#### Data shown ####

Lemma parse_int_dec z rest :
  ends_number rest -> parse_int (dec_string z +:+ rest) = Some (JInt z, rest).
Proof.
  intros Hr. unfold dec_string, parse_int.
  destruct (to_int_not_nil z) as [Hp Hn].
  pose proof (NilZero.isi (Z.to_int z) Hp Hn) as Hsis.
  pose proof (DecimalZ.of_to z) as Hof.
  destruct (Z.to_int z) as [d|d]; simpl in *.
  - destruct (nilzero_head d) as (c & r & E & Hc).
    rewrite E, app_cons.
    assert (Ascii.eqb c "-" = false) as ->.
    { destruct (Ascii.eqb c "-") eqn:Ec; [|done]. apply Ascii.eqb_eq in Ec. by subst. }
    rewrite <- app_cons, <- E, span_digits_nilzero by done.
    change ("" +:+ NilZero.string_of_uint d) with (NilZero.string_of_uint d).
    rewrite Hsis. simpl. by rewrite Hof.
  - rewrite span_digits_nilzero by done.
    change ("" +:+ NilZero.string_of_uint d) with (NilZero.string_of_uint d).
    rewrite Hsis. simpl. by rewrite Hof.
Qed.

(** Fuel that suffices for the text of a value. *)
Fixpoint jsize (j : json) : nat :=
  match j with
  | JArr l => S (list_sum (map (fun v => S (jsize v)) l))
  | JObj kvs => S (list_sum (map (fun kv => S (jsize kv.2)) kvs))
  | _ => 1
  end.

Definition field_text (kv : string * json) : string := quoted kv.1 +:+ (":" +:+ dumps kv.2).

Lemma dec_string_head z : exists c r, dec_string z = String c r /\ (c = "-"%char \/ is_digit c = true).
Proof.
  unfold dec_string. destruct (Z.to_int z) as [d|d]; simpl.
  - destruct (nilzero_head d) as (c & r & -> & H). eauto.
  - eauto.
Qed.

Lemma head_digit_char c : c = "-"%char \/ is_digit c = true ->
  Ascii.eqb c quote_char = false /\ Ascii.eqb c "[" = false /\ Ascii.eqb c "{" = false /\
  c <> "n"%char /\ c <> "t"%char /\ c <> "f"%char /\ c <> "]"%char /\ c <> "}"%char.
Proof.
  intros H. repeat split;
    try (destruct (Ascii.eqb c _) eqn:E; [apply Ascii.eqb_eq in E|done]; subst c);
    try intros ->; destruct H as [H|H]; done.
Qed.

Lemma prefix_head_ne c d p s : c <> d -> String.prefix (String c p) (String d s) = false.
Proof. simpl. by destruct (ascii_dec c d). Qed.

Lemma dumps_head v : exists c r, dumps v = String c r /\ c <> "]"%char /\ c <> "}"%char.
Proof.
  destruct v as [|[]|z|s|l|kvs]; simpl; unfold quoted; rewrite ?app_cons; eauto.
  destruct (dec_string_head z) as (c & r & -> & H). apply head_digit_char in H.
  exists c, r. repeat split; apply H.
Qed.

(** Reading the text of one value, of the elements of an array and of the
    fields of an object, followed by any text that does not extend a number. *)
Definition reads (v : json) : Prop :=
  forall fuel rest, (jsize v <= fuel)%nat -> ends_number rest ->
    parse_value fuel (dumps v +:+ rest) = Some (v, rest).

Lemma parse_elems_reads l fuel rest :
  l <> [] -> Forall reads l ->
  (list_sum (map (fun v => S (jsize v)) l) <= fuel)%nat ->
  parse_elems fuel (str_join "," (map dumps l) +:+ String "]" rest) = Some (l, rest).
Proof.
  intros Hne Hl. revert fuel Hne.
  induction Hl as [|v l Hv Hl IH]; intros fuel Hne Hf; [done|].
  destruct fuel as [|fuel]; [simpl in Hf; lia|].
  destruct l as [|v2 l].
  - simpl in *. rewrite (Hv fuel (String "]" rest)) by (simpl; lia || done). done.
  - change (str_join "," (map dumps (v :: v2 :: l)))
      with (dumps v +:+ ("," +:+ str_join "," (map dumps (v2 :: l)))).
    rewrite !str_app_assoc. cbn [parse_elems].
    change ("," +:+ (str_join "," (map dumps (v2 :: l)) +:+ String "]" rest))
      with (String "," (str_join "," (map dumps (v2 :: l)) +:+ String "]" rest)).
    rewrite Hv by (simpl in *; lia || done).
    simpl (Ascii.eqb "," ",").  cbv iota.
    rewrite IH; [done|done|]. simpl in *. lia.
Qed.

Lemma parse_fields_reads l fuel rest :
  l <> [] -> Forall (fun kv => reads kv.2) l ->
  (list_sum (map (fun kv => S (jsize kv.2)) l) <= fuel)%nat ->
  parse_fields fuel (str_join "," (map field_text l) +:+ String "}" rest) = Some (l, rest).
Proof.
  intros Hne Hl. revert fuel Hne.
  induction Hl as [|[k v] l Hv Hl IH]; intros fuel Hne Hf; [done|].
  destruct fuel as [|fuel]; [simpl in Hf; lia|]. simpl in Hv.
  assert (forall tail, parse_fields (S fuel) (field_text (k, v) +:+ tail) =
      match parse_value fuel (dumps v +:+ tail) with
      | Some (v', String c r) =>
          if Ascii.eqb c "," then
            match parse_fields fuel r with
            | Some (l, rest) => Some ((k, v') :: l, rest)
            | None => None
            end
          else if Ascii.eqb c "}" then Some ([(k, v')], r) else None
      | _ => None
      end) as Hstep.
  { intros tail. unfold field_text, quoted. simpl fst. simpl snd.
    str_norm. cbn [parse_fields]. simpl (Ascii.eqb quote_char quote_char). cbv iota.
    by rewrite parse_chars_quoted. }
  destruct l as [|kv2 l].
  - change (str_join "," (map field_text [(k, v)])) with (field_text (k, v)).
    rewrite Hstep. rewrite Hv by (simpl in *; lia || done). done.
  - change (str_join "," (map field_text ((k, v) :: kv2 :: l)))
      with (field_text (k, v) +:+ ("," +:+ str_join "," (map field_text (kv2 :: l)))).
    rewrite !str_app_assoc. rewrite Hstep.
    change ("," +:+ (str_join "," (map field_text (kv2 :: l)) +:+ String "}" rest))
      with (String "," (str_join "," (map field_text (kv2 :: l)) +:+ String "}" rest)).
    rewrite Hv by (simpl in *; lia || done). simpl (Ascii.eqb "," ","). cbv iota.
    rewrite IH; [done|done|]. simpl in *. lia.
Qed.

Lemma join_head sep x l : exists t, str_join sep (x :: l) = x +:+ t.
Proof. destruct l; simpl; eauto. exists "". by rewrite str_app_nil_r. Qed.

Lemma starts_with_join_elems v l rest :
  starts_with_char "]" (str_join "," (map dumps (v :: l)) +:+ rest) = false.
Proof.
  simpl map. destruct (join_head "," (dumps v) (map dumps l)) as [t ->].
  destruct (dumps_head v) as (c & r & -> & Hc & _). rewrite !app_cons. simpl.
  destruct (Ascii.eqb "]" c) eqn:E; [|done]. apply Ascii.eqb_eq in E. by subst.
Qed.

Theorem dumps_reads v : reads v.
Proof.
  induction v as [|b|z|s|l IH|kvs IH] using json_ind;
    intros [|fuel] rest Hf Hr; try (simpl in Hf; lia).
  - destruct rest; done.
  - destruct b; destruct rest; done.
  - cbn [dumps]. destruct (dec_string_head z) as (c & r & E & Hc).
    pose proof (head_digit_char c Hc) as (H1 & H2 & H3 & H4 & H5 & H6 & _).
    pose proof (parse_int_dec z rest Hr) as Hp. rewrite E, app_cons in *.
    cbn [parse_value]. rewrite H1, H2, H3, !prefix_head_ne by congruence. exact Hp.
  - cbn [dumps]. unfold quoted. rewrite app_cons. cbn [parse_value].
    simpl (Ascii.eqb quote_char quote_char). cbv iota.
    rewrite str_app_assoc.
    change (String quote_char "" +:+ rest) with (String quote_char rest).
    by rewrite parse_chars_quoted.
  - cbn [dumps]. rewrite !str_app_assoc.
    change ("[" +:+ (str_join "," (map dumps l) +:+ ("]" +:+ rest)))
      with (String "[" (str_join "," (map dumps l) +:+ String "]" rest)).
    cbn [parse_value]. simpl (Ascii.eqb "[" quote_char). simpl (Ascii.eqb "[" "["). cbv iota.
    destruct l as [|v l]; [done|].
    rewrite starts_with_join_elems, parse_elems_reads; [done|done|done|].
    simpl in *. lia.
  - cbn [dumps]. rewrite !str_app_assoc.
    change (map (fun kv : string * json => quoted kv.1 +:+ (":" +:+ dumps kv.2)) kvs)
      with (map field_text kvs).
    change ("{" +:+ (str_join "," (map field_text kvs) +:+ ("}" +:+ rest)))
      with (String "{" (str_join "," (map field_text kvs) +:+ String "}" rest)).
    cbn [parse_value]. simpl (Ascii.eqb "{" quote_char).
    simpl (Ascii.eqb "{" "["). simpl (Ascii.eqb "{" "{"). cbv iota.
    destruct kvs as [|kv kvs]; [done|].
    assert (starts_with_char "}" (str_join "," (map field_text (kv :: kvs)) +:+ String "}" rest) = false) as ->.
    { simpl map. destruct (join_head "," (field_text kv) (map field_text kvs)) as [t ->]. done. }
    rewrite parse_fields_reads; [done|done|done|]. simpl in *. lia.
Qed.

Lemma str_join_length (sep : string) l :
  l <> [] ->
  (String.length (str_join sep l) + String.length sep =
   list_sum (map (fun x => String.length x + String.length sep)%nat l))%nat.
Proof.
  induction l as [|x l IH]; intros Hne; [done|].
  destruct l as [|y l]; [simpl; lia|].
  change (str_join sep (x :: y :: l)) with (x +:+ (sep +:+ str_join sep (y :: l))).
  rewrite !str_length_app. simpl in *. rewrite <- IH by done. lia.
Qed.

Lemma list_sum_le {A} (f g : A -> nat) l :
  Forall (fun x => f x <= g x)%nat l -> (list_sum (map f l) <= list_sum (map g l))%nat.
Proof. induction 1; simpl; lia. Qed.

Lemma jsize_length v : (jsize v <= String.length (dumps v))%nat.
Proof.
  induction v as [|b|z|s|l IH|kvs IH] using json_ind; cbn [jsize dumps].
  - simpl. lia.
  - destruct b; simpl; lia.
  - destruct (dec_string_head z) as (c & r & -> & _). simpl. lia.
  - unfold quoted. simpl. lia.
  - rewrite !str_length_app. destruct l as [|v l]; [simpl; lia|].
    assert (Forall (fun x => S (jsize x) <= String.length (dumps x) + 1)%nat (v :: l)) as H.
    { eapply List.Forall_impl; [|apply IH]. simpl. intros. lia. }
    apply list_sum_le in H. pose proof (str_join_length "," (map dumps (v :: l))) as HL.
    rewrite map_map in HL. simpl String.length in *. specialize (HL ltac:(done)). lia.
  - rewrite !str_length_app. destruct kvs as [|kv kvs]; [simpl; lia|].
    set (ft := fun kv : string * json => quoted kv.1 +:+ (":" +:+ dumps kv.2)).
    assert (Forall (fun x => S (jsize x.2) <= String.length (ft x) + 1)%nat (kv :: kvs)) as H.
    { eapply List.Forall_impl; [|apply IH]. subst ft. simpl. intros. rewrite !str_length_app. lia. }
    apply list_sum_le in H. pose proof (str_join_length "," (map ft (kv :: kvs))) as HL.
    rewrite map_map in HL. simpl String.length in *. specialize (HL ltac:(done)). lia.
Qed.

####
#### Data shown ####

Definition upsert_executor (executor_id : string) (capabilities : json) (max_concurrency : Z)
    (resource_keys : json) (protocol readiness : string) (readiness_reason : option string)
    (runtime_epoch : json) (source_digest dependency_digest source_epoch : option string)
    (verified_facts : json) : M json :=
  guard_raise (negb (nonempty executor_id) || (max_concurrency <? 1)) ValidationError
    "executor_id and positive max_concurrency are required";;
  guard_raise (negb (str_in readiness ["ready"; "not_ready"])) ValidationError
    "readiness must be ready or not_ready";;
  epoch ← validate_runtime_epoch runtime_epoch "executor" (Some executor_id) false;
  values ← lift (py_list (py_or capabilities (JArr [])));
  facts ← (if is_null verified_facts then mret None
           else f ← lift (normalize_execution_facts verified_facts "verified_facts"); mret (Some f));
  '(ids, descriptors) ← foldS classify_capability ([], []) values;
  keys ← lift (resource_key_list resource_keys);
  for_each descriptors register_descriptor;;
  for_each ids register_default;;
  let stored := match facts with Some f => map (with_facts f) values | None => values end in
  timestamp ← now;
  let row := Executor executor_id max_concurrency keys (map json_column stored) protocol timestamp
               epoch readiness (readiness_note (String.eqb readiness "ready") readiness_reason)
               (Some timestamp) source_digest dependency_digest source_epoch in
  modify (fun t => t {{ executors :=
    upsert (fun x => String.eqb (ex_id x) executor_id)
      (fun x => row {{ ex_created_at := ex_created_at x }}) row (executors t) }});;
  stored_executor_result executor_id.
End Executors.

####
#### Data shown ####

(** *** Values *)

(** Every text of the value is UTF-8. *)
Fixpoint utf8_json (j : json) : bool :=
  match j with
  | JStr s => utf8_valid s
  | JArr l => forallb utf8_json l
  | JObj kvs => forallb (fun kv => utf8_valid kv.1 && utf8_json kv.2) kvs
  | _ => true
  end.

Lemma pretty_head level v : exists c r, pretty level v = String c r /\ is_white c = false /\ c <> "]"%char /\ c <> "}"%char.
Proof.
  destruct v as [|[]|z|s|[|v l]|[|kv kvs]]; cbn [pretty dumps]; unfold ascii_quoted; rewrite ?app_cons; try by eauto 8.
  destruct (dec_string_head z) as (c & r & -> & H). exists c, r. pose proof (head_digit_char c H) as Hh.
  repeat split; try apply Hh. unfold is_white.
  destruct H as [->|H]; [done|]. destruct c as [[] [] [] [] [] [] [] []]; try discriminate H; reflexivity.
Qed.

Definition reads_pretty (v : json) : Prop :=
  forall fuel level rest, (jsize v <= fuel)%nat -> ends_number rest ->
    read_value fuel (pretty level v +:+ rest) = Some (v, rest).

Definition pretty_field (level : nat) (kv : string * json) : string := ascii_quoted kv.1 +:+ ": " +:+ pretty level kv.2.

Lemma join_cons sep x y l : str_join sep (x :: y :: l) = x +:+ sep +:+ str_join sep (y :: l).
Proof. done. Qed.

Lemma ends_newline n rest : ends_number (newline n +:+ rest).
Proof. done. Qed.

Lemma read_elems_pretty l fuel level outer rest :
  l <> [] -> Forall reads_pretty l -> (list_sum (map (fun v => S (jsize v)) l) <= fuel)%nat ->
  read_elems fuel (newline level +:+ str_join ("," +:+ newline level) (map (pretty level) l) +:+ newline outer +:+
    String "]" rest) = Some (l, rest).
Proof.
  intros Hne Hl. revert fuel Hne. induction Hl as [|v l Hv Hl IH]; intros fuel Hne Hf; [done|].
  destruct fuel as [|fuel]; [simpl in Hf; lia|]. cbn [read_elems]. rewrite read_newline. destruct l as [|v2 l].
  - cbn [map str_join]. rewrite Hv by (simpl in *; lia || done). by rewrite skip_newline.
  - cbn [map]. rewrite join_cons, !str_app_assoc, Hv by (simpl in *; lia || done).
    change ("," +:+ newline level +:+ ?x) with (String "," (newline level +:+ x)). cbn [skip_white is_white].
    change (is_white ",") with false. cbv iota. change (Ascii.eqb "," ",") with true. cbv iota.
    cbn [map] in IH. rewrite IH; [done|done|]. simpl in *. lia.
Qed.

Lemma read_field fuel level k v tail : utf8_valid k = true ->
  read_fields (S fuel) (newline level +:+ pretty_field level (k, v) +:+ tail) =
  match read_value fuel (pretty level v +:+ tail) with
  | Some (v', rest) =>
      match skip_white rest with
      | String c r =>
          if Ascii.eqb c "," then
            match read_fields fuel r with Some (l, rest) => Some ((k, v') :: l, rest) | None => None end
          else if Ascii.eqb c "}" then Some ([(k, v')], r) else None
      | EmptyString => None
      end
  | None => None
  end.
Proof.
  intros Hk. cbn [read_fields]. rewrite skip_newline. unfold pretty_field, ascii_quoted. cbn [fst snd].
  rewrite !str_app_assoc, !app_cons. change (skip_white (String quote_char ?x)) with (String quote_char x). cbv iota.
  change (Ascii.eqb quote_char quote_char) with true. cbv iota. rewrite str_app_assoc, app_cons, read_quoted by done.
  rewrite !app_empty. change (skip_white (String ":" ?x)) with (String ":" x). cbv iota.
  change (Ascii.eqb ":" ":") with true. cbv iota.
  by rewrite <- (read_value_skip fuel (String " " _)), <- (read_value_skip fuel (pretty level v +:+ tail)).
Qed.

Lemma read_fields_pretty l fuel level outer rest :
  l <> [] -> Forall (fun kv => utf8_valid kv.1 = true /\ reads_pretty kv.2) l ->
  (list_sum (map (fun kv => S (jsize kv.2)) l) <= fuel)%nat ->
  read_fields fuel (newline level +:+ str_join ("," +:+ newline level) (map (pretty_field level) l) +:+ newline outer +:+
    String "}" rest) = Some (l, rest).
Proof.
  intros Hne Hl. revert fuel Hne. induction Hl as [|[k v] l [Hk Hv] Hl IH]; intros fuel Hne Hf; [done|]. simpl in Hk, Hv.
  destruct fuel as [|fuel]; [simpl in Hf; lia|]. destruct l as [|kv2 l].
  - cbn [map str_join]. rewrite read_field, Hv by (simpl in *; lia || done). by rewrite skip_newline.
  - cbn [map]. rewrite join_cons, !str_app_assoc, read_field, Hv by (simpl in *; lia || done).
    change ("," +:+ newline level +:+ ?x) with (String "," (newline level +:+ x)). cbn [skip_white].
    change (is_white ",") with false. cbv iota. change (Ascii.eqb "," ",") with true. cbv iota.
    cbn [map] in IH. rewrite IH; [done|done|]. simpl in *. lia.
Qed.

####

> [Exercise requirements] Extract every line containing the string "repeat" from the data above.

> [Exercise output]
  intros H. repeat split;
  exists c, r. repeat split; apply H.
  repeat split; try apply Hh. unfold is_white.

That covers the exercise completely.